Every record must be repeated precisely as it stands.

# # # # #

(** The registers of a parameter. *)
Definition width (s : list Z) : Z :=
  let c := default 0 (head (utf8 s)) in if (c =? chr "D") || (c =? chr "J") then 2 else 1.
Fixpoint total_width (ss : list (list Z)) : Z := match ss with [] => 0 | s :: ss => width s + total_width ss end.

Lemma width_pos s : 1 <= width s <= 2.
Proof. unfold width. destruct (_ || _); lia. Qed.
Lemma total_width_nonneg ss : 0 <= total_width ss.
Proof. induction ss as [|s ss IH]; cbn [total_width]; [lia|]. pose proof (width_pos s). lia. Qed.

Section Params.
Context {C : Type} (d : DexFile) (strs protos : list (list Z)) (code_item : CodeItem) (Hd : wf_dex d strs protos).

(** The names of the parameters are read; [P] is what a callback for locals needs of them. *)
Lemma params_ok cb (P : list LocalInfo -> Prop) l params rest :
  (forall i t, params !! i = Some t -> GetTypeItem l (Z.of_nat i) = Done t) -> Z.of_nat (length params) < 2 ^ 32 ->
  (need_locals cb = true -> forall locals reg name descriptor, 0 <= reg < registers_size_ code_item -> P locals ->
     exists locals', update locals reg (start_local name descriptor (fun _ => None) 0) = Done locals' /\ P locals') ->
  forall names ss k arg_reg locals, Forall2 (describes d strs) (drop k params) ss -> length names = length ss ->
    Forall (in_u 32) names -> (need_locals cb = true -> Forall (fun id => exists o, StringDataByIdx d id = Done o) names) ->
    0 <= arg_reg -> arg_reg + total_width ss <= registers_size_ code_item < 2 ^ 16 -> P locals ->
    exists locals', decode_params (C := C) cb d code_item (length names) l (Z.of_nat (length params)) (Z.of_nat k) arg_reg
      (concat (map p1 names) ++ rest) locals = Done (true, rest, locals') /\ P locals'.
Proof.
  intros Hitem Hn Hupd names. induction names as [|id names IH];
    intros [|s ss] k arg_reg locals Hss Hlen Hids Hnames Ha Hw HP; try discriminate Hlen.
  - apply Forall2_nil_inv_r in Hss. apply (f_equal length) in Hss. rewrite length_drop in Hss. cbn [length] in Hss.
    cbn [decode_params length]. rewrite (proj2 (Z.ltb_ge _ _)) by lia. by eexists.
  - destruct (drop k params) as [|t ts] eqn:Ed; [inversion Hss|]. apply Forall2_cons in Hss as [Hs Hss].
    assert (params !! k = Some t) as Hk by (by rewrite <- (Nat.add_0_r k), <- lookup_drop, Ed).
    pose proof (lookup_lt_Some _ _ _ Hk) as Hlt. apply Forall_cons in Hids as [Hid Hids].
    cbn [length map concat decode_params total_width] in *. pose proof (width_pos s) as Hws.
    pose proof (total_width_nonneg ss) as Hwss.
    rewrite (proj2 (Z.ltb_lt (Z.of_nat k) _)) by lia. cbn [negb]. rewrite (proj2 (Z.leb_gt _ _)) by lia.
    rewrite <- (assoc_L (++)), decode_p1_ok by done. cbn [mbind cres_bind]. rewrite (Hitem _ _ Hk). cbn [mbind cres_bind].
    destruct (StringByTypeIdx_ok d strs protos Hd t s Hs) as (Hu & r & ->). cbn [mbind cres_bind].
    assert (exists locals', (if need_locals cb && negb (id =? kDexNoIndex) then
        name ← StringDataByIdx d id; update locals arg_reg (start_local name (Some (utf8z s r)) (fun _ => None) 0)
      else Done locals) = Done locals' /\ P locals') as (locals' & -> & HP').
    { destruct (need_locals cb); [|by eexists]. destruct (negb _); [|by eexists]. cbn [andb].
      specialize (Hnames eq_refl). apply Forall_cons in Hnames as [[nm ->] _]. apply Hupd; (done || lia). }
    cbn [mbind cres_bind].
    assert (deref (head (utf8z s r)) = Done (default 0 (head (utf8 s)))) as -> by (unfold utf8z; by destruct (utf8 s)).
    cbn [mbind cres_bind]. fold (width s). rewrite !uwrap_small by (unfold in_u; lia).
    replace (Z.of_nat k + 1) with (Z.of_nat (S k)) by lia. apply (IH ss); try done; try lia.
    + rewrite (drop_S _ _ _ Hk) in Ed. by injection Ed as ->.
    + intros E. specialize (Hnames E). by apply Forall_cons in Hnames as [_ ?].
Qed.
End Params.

# # # # #

> WRITTEN SOLUTION:
(** The registers of a parameter. *)
Definition width (s : list Z) : Z :=
  let c := default 0 (head (utf8 s)) in if (c =? chr "D") || (c =? chr "J") then 2 else 1.
Fixpoint total_width (ss : list (list Z)) : Z := match ss with [] => 0 | s :: ss => width s + total_width ss end.

Lemma width_pos s : 1 <= width s <= 2.
Proof. unfold width. destruct (_ || _); lia. Qed.
Lemma total_width_nonneg ss : 0 <= total_width ss.
Proof. induction ss as [|s ss IH]; cbn [total_width]; [lia|]. pose proof (width_pos s). lia. Qed.

Section Params.
Context {C : Type} (d : DexFile) (strs protos : list (list Z)) (code_item : CodeItem) (Hd : wf_dex d strs protos).

(** The names of the parameters are read; [P] is what a callback for locals needs of them. *)
Lemma params_ok cb (P : list LocalInfo -> Prop) l params rest :
  (forall i t, params !! i = Some t -> GetTypeItem l (Z.of_nat i) = Done t) -> Z.of_nat (length params) < 2 ^ 32 ->
  (need_locals cb = true -> forall locals reg name descriptor, 0 <= reg < registers_size_ code_item -> P locals ->
     exists locals', update locals reg (start_local name descriptor (fun _ => None) 0) = Done locals' /\ P locals') ->
  forall names ss k arg_reg locals, Forall2 (describes d strs) (drop k params) ss -> length names = length ss ->
    Forall (in_u 32) names -> (need_locals cb = true -> Forall (fun id => exists o, StringDataByIdx d id = Done o) names) ->
    0 <= arg_reg -> arg_reg + total_width ss <= registers_size_ code_item < 2 ^ 16 -> P locals ->
    exists locals', decode_params (C := C) cb d code_item (length names) l (Z.of_nat (length params)) (Z.of_nat k) arg_reg
      (concat (map p1 names) ++ rest) locals = Done (true, rest, locals') /\ P locals'.
Proof.
  intros Hitem Hn Hupd names. induction names as [|id names IH];
    intros [|s ss] k arg_reg locals Hss Hlen Hids Hnames Ha Hw HP; try discriminate Hlen.
  - apply Forall2_nil_inv_r in Hss. apply (f_equal length) in Hss. rewrite length_drop in Hss. cbn [length] in Hss.
    cbn [decode_params length]. rewrite (proj2 (Z.ltb_ge _ _)) by lia. by eexists.
  - destruct (drop k params) as [|t ts] eqn:Ed; [inversion Hss|]. apply Forall2_cons in Hss as [Hs Hss].
    assert (params !! k = Some t) as Hk by (by rewrite <- (Nat.add_0_r k), <- lookup_drop, Ed).
    pose proof (lookup_lt_Some _ _ _ Hk) as Hlt. apply Forall_cons in Hids as [Hid Hids].
    cbn [length map concat decode_params total_width] in *. pose proof (width_pos s) as Hws.
    pose proof (total_width_nonneg ss) as Hwss.
    rewrite (proj2 (Z.ltb_lt (Z.of_nat k) _)) by lia. cbn [negb]. rewrite (proj2 (Z.leb_gt _ _)) by lia.
    rewrite <- (assoc_L (++)), decode_p1_ok by done. cbn [mbind cres_bind]. rewrite (Hitem _ _ Hk). cbn [mbind cres_bind].
    destruct (StringByTypeIdx_ok d strs protos Hd t s Hs) as (Hu & r & ->). cbn [mbind cres_bind].
    assert (exists locals', (if need_locals cb && negb (id =? kDexNoIndex) then
        name ← StringDataByIdx d id; update locals arg_reg (start_local name (Some (utf8z s r)) (fun _ => None) 0)
      else Done locals) = Done locals' /\ P locals') as (locals' & -> & HP').
    { destruct (need_locals cb); [|by eexists]. destruct (negb _); [|by eexists]. cbn [andb].
      specialize (Hnames eq_refl). apply Forall_cons in Hnames as [[nm ->] _]. apply Hupd; (done || lia). }
    cbn [mbind cres_bind].
    assert (deref (head (utf8z s r)) = Done (default 0 (head (utf8 s)))) as -> by (unfold utf8z; by destruct (utf8 s)).
    cbn [mbind cres_bind]. fold (width s). rewrite !uwrap_small by (unfold in_u; lia).
    replace (Z.of_nat k + 1) with (Z.of_nat (S k)) by lia. apply (IH ss); try done; try lia.
    + rewrite (drop_S _ _ _ Hk) in Ed. by injection Ed as ->.
    + intros E. specialize (Hnames E). by apply Forall_cons in Hnames as [_ ?].
Qed.
End Params.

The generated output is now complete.